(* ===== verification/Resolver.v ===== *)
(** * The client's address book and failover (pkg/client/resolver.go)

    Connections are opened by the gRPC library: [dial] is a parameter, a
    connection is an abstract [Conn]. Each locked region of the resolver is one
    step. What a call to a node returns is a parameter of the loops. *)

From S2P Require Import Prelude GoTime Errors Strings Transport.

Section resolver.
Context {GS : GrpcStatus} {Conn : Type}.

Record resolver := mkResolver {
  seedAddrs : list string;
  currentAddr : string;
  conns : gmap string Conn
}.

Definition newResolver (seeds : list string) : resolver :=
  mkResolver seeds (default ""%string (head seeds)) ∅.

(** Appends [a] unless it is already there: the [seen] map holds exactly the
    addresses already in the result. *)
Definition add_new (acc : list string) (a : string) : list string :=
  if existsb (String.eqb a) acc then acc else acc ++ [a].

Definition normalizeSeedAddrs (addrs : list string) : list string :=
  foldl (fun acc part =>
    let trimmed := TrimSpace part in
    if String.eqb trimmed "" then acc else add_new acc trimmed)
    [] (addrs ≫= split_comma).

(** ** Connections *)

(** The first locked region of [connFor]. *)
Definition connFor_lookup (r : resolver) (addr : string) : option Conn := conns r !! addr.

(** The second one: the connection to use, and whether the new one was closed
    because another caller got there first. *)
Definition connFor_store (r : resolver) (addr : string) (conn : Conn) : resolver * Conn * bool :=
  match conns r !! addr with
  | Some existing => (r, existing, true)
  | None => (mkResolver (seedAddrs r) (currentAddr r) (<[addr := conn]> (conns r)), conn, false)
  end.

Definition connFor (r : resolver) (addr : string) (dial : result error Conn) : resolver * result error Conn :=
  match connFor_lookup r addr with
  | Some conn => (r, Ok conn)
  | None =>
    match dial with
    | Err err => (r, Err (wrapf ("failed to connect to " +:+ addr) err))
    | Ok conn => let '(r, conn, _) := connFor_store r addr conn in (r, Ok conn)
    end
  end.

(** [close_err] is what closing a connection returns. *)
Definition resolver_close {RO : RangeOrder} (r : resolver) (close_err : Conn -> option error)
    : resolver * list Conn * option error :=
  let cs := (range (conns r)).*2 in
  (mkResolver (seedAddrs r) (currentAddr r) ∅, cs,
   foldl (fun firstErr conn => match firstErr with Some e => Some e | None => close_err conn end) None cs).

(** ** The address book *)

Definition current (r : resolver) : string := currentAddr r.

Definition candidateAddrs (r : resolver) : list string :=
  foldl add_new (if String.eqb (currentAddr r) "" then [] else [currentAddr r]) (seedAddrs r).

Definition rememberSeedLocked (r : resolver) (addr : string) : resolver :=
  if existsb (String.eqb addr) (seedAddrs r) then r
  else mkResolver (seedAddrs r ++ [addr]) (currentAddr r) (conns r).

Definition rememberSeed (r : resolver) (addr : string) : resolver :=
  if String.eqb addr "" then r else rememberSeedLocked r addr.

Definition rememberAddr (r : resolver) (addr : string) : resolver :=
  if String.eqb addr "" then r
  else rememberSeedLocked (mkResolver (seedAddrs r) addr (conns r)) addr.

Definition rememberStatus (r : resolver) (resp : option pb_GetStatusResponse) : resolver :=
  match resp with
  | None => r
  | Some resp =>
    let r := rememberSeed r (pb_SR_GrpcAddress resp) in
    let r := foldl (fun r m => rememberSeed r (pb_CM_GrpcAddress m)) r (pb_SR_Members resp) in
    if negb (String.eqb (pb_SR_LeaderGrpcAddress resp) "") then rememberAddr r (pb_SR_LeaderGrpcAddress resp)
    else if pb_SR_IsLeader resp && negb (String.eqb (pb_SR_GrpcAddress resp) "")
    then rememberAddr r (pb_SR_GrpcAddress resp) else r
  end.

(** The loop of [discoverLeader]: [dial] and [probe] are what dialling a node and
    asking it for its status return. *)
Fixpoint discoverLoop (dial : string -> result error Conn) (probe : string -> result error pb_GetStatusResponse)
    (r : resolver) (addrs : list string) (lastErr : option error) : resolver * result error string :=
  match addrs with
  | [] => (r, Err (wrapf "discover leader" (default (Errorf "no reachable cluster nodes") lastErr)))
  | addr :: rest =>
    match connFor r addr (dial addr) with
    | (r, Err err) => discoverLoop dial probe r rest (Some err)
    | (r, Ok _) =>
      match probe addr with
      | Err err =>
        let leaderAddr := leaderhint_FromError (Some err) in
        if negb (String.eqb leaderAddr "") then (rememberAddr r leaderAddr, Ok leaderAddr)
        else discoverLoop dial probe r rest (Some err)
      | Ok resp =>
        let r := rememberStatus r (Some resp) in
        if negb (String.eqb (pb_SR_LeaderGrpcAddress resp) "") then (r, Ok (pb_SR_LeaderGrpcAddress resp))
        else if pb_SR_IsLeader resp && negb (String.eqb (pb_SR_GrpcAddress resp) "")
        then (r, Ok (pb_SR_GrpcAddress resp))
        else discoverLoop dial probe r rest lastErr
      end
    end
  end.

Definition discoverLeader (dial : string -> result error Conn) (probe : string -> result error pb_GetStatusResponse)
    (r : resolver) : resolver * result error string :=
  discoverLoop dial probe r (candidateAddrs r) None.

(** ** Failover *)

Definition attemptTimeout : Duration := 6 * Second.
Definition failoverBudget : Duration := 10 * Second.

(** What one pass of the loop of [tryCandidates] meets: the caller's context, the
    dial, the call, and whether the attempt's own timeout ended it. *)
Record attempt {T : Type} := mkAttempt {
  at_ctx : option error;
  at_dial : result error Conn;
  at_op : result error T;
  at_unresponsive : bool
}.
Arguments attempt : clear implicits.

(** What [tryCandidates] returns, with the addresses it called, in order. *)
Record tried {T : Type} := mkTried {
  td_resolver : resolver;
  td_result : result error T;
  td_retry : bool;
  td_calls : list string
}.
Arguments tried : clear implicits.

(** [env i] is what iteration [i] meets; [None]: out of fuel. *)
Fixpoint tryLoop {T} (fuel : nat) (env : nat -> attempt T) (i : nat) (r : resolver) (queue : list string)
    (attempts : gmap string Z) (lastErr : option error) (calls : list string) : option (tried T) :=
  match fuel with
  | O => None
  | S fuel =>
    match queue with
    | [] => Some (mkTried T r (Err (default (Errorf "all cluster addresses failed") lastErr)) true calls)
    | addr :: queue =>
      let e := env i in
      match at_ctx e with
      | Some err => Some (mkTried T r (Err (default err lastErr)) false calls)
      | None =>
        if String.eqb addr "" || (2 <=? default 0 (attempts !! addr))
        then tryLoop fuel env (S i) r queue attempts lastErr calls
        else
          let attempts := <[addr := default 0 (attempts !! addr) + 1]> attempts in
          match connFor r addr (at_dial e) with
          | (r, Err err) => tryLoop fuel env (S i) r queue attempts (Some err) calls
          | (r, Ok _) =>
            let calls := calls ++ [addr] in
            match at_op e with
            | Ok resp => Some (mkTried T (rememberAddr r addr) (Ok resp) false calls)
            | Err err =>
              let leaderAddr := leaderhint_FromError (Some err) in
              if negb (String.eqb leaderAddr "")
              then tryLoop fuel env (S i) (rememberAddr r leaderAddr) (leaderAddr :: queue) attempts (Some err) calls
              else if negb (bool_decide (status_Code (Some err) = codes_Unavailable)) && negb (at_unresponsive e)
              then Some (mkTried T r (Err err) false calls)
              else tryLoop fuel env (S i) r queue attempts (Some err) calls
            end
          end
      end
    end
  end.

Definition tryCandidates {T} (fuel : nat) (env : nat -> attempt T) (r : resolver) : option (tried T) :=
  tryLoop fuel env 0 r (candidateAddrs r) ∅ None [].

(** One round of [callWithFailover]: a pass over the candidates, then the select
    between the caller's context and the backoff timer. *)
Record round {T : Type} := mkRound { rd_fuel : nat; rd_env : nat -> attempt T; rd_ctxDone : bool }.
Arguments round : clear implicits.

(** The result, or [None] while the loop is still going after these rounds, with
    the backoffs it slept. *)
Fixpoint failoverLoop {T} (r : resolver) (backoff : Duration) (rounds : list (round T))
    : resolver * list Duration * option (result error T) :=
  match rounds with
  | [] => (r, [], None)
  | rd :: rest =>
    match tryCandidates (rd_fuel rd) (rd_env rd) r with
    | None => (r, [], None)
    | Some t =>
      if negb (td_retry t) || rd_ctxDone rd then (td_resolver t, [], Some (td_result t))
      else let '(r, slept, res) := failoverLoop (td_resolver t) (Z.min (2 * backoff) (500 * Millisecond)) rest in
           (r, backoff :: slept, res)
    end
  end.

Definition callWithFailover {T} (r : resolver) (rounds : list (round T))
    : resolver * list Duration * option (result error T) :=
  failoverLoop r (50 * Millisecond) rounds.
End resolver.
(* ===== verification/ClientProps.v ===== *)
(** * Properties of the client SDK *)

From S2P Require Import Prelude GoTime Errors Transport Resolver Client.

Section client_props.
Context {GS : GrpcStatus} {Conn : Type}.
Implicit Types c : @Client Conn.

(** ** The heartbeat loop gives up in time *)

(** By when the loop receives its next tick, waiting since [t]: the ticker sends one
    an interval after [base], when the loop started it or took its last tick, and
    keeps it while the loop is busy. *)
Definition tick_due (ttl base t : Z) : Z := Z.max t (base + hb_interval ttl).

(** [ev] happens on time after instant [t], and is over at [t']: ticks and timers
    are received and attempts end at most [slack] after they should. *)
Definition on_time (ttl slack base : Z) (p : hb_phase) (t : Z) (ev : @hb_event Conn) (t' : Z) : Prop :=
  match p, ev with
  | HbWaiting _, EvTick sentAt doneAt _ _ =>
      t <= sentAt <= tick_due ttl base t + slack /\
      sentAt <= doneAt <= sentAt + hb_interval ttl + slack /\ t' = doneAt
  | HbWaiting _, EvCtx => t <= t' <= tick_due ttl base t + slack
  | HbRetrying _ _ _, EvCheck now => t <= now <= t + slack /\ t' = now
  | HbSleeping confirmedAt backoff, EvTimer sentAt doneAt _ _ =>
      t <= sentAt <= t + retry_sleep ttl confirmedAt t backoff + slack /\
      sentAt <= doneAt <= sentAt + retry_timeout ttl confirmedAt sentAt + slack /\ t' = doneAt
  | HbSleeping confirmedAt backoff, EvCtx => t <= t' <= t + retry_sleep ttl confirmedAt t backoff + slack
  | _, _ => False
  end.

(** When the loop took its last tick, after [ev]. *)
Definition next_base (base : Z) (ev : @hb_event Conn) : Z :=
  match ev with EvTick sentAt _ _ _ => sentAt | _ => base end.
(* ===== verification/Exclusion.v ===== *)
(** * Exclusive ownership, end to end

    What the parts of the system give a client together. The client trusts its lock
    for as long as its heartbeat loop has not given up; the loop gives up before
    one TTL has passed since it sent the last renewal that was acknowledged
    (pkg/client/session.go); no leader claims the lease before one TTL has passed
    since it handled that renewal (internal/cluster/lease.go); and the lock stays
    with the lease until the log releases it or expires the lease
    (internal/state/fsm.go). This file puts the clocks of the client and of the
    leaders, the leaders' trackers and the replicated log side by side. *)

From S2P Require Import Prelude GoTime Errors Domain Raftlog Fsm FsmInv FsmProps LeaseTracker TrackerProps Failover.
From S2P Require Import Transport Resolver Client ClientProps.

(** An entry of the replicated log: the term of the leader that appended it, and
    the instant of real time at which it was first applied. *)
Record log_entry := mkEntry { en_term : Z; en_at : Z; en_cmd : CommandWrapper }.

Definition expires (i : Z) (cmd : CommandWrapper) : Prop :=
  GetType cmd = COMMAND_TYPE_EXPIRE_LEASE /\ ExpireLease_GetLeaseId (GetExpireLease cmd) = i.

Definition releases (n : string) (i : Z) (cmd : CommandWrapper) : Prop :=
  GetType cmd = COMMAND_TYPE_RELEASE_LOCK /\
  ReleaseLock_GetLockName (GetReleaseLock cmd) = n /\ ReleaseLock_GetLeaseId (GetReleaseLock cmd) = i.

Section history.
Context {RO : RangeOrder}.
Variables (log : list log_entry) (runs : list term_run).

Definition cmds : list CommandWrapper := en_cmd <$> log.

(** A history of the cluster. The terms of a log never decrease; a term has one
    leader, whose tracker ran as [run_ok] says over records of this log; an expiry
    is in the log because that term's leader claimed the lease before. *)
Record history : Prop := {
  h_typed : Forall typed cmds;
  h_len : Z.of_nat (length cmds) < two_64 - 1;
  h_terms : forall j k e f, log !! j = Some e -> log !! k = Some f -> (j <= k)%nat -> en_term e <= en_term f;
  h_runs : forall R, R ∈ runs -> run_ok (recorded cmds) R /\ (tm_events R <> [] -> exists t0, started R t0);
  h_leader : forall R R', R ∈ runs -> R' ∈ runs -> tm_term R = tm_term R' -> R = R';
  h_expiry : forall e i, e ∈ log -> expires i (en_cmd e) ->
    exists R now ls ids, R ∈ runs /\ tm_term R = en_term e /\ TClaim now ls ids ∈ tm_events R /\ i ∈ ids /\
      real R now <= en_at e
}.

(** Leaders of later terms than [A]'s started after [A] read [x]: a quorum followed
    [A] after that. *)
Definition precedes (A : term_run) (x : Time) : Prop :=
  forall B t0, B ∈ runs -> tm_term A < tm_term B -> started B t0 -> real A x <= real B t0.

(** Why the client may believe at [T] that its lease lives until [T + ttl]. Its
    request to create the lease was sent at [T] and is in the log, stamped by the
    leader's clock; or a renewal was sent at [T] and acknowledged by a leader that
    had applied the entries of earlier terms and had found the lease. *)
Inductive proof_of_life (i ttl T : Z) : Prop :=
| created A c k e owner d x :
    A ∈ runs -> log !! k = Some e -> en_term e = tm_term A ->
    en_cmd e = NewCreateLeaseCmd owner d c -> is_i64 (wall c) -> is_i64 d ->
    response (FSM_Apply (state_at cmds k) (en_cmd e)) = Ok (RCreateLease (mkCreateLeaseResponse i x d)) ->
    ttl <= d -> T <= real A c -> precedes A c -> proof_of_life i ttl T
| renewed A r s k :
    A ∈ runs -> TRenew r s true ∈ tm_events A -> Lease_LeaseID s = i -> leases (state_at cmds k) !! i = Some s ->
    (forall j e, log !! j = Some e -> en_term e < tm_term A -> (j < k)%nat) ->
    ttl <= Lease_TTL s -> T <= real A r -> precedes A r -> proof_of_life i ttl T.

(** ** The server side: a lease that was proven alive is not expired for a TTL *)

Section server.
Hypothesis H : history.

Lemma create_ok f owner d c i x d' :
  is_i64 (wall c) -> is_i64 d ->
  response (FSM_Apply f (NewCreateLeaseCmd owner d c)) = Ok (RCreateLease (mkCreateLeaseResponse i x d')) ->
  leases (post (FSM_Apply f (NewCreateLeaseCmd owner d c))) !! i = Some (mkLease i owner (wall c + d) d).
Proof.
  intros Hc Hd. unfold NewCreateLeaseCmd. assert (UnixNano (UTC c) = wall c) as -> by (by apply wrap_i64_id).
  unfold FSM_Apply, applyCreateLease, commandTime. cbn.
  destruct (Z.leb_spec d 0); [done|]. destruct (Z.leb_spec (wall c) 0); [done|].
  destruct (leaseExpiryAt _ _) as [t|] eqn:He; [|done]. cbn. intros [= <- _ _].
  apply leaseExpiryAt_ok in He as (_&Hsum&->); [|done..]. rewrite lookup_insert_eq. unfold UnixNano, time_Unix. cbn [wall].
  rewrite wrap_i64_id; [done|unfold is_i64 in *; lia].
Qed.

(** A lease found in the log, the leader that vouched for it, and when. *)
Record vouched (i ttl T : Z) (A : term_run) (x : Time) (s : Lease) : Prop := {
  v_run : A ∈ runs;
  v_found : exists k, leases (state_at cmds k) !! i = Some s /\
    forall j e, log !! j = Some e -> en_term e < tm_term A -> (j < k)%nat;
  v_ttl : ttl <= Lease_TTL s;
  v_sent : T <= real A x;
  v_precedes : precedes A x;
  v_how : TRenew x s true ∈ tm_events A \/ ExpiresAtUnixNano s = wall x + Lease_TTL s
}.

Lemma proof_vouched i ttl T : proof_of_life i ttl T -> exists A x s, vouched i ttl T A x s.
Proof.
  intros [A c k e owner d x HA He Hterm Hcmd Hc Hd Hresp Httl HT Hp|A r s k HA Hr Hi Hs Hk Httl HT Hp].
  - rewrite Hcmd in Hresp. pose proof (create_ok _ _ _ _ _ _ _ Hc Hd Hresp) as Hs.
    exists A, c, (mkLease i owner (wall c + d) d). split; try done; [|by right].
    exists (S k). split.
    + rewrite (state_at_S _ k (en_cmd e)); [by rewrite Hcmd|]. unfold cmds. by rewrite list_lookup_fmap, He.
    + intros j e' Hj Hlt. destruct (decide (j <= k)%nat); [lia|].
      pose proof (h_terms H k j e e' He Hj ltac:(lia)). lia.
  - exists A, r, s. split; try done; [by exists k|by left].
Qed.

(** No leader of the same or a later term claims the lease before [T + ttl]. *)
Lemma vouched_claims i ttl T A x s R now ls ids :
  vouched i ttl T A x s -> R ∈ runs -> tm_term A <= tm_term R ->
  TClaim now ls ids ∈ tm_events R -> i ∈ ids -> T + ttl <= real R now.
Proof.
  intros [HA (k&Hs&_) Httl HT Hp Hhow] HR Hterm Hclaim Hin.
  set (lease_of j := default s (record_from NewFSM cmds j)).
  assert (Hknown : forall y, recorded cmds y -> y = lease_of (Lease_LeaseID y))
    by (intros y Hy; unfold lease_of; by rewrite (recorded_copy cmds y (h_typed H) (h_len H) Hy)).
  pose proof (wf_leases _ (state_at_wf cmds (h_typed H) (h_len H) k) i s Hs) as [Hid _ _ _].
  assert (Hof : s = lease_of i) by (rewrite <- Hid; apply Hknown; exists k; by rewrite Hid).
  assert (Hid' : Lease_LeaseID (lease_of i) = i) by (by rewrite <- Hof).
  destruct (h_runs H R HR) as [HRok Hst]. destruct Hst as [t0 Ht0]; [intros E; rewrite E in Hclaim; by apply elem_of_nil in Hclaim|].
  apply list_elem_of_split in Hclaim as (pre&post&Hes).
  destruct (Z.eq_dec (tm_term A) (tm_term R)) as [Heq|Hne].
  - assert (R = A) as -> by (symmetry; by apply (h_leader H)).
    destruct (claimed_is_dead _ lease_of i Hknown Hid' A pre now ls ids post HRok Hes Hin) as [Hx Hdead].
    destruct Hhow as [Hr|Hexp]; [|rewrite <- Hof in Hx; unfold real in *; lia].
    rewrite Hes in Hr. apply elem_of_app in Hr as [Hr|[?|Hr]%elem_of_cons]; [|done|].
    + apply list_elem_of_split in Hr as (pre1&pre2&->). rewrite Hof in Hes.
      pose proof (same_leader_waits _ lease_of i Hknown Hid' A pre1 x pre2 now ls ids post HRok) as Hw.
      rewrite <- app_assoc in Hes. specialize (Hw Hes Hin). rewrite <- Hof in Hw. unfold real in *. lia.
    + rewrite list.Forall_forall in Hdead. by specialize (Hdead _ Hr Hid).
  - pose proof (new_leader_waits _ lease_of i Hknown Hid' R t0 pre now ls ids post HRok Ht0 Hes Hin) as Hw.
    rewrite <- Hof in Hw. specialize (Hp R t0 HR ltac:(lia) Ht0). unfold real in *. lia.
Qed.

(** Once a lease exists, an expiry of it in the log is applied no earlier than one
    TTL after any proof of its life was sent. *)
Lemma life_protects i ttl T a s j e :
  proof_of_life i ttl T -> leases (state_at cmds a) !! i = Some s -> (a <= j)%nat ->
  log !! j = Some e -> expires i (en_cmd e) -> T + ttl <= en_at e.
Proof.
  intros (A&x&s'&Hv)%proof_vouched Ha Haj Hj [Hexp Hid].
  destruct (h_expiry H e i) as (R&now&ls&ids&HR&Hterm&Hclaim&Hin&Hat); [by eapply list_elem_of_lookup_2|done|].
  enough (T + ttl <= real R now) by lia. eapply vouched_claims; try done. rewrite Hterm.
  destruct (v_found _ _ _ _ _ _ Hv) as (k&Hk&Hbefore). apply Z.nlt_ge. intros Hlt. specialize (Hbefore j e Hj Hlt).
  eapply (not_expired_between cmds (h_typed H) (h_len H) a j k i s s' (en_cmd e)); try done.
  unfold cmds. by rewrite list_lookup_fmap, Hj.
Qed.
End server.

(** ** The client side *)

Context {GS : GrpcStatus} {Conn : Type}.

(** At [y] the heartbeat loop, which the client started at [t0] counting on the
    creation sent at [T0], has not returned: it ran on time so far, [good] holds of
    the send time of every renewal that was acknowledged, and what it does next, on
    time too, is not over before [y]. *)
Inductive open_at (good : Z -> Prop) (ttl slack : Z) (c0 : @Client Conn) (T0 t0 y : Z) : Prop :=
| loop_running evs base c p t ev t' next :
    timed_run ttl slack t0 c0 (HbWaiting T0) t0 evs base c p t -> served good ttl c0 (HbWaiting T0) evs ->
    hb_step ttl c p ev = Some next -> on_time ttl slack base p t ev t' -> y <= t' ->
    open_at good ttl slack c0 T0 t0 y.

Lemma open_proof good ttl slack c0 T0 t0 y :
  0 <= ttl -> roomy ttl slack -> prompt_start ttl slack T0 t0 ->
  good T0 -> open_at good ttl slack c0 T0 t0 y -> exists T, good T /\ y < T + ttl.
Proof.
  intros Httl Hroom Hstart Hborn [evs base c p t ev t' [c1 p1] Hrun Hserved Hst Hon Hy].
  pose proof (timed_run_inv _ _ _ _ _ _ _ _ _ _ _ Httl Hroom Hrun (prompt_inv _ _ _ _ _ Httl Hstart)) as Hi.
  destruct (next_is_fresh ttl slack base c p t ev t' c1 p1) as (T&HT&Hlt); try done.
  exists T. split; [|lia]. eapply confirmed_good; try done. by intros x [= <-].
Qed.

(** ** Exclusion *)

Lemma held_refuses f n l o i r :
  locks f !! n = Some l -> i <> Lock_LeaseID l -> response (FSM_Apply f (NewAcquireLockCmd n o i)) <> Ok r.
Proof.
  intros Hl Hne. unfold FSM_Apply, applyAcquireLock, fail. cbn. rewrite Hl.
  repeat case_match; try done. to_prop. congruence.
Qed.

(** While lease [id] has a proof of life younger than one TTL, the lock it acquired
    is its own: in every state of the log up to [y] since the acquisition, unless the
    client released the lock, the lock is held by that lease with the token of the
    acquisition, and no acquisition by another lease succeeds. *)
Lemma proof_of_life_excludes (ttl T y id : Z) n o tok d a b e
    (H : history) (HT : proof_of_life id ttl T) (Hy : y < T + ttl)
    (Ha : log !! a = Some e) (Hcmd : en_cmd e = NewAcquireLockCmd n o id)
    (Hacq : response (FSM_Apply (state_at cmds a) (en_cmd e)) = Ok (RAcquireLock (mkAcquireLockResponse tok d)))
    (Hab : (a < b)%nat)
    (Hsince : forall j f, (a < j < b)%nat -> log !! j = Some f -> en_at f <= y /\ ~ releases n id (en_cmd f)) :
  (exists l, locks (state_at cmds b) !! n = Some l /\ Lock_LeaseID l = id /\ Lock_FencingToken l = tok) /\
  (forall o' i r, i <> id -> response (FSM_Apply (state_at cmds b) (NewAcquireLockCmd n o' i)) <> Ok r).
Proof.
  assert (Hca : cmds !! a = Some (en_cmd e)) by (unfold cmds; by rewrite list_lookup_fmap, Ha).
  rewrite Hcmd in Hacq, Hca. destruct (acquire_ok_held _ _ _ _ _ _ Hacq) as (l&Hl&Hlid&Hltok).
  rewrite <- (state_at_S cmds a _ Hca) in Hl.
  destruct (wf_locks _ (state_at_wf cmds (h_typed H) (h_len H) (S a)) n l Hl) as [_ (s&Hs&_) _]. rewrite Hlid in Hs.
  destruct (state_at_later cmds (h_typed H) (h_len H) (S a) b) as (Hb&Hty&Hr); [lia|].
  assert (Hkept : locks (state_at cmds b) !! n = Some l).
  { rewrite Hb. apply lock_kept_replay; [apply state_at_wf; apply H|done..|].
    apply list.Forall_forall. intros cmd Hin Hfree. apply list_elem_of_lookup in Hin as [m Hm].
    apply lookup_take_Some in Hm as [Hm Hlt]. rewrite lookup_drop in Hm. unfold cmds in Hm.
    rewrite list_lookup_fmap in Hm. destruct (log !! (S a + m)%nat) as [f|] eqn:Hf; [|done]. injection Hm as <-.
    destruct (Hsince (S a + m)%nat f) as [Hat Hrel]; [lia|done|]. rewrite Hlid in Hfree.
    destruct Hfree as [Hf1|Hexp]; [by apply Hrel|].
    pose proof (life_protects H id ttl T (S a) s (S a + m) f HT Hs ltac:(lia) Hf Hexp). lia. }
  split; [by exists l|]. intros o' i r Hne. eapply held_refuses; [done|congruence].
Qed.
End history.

● ● ● ● ● ● ●

## [Problem to solve]
Output the lines above exactly, but only those between the line holding "Definition cmds : list" and the line holding "response (FSM_Apply (state_at cmds k)", inclusive.

## [Task output]
Definition cmds : list CommandWrapper := en_cmd <$> log.

(** A history of the cluster. The terms of a log never decrease; a term has one
    leader, whose tracker ran as [run_ok] says over records of this log; an expiry
    is in the log because that term's leader claimed the lease before. *)
Record history : Prop := {
  h_typed : Forall typed cmds;
  h_len : Z.of_nat (length cmds) < two_64 - 1;
  h_terms : forall j k e f, log !! j = Some e -> log !! k = Some f -> (j <= k)%nat -> en_term e <= en_term f;
  h_runs : forall R, R ∈ runs -> run_ok (recorded cmds) R /\ (tm_events R <> [] -> exists t0, started R t0);
  h_leader : forall R R', R ∈ runs -> R' ∈ runs -> tm_term R = tm_term R' -> R = R';
  h_expiry : forall e i, e ∈ log -> expires i (en_cmd e) ->
    exists R now ls ids, R ∈ runs /\ tm_term R = en_term e /\ TClaim now ls ids ∈ tm_events R /\ i ∈ ids /\
      real R now <= en_at e
}.

(** Leaders of later terms than [A]'s started after [A] read [x]: a quorum followed
    [A] after that. *)
Definition precedes (A : term_run) (x : Time) : Prop :=
  forall B t0, B ∈ runs -> tm_term A < tm_term B -> started B t0 -> real A x <= real B t0.

(** Why the client may believe at [T] that its lease lives until [T + ttl]. Its
    request to create the lease was sent at [T] and is in the log, stamped by the
    leader's clock; or a renewal was sent at [T] and acknowledged by a leader that
    had applied the entries of earlier terms and had found the lease. *)
Inductive proof_of_life (i ttl T : Z) : Prop :=
| created A c k e owner d x :
    A ∈ runs -> log !! k = Some e -> en_term e = tm_term A ->
    en_cmd e = NewCreateLeaseCmd owner d c -> is_i64 (wall c) -> is_i64 d ->
    response (FSM_Apply (state_at cmds k) (en_cmd e)) = Ok (RCreateLease (mkCreateLeaseResponse i x d)) ->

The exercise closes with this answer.